__WORK REQUIRED__
Work through the data below and give the number of lines holding the word "raises", without any other text.
—————
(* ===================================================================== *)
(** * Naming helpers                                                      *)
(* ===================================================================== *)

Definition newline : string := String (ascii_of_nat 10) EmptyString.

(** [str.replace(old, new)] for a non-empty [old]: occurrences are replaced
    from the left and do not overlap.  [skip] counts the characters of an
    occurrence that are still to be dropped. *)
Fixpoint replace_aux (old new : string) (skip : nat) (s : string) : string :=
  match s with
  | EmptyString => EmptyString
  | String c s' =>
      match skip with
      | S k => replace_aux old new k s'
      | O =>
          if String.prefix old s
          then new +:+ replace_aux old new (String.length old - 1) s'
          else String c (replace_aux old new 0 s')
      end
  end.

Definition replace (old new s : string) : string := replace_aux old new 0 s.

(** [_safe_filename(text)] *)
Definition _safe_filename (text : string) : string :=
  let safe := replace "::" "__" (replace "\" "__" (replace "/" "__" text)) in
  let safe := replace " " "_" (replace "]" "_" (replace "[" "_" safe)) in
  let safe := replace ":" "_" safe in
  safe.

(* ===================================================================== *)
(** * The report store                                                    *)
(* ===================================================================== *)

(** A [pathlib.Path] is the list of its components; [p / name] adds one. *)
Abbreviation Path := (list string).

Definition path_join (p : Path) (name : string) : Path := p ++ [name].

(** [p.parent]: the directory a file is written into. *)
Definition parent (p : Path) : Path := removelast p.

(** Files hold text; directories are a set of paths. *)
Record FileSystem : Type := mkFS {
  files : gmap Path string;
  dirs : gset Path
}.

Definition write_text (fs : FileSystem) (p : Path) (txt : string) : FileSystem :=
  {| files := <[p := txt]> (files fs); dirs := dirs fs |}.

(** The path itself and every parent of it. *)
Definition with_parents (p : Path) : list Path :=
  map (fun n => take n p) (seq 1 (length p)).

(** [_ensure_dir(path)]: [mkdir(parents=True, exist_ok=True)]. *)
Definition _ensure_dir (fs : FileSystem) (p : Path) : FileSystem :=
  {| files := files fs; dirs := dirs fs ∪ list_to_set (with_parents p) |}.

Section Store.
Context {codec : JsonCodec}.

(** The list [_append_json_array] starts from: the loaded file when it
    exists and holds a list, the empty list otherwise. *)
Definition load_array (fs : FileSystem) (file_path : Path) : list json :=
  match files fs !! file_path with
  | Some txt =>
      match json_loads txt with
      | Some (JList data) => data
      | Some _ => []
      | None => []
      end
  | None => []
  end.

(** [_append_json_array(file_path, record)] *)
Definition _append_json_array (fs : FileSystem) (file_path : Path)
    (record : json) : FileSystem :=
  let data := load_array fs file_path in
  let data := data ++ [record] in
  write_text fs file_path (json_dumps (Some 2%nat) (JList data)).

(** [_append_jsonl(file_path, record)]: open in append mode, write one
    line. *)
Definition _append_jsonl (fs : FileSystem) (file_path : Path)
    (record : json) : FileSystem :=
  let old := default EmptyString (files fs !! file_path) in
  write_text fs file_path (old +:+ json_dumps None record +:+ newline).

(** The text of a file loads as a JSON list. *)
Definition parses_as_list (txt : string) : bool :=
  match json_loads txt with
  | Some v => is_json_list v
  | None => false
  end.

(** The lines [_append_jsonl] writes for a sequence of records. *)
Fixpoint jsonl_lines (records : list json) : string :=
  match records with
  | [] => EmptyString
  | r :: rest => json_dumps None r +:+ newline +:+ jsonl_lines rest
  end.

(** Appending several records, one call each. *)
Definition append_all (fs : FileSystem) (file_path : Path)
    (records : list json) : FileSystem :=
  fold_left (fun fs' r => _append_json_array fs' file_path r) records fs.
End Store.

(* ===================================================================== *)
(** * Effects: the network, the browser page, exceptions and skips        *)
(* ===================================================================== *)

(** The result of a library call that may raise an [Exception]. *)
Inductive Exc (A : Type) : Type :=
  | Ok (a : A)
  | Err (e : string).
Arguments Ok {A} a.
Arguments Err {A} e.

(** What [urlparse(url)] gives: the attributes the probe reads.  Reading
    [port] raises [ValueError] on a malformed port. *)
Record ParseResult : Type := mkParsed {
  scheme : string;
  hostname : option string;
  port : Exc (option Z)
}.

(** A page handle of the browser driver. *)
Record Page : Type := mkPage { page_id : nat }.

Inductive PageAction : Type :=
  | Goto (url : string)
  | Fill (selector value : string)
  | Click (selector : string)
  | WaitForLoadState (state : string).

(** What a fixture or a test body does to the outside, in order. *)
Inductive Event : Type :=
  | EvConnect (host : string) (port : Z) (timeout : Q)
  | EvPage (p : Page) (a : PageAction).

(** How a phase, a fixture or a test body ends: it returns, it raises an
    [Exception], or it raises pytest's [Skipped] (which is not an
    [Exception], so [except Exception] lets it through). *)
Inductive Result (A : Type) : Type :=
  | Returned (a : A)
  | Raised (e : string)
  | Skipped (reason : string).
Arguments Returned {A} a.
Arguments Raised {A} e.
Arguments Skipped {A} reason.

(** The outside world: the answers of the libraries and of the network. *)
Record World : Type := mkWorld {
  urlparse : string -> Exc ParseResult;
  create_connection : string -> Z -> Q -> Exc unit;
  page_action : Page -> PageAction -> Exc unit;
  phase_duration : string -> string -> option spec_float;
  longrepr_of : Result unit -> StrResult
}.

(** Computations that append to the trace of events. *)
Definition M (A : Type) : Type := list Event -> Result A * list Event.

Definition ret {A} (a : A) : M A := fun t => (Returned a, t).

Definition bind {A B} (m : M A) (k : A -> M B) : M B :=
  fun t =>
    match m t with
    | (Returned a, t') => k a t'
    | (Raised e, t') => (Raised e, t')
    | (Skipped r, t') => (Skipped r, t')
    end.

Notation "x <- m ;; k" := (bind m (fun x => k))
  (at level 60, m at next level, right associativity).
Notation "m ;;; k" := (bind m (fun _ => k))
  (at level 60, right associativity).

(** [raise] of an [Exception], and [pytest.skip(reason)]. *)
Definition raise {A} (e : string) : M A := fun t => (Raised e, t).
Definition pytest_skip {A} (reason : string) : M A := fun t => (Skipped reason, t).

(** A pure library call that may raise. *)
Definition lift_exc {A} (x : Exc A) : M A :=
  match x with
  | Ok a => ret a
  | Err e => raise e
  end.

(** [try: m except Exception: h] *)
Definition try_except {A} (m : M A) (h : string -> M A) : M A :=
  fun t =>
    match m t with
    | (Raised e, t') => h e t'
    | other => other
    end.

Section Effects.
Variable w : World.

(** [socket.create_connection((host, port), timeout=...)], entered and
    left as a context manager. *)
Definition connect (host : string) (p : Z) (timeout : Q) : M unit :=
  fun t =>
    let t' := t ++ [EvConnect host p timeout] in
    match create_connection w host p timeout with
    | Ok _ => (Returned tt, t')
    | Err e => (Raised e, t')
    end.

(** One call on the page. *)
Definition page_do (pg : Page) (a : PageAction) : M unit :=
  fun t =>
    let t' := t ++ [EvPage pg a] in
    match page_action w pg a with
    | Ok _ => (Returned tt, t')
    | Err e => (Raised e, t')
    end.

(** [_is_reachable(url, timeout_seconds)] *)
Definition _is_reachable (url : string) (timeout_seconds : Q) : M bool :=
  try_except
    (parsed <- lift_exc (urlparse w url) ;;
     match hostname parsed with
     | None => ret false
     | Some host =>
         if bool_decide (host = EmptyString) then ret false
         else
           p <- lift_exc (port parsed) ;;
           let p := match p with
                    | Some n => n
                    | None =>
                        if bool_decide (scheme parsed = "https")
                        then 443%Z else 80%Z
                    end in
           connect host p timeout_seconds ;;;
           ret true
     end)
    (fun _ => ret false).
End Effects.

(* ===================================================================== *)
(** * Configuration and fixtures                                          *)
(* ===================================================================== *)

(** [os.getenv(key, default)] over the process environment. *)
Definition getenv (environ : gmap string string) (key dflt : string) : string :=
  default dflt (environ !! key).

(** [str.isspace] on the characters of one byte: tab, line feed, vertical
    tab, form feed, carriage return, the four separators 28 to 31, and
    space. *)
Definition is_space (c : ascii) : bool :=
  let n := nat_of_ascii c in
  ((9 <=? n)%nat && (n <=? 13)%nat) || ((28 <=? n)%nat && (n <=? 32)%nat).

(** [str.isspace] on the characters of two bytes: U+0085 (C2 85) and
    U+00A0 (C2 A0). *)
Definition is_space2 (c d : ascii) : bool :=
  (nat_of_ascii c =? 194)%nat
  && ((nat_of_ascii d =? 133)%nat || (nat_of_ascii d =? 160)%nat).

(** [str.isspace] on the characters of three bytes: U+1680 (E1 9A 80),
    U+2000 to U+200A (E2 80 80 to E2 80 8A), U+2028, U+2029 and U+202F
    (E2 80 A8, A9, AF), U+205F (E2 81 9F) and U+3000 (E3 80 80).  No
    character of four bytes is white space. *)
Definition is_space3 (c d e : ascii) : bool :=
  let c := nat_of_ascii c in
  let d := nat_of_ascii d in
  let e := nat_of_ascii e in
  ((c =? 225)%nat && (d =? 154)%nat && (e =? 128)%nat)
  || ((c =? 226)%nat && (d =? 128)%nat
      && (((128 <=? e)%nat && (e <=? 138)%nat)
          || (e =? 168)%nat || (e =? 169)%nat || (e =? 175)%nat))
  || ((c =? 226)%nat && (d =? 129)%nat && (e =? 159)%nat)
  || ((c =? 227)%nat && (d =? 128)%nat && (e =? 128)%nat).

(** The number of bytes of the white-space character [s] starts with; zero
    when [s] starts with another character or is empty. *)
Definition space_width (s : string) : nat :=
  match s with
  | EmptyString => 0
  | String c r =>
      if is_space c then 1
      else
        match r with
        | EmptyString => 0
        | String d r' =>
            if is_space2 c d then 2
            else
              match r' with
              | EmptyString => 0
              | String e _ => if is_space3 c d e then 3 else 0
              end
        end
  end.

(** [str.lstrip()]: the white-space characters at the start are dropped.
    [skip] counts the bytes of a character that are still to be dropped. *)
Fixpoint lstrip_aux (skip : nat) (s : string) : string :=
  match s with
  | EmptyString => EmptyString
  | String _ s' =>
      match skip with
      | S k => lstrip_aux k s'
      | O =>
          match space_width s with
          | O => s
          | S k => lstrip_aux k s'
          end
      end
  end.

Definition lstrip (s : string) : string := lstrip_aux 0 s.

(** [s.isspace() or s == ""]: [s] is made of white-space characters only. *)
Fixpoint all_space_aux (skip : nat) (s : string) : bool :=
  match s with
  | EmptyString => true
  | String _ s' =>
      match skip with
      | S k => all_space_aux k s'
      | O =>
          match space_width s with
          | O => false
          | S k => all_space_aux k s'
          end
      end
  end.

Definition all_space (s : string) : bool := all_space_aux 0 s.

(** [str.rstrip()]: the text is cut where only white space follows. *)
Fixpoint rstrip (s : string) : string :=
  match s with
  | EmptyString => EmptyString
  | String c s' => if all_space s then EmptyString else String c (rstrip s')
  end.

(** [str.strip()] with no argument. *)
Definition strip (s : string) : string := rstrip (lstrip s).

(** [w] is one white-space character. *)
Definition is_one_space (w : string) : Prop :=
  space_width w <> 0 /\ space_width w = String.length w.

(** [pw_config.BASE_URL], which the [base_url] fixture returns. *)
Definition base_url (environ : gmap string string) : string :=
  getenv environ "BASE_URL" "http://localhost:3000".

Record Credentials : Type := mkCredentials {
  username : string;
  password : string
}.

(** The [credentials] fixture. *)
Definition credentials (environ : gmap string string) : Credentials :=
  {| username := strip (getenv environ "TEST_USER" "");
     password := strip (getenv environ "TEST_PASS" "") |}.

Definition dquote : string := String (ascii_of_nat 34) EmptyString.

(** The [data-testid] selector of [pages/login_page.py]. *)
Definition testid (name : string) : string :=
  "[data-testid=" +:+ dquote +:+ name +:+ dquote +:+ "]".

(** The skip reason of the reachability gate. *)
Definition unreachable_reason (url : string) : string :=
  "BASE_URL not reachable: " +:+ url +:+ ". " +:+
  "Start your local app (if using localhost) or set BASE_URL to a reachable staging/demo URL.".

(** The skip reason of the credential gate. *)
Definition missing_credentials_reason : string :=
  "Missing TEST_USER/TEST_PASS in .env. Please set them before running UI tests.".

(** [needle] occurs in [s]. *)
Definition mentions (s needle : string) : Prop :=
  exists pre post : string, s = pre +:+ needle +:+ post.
—————
__YOUR RESPONSE__
3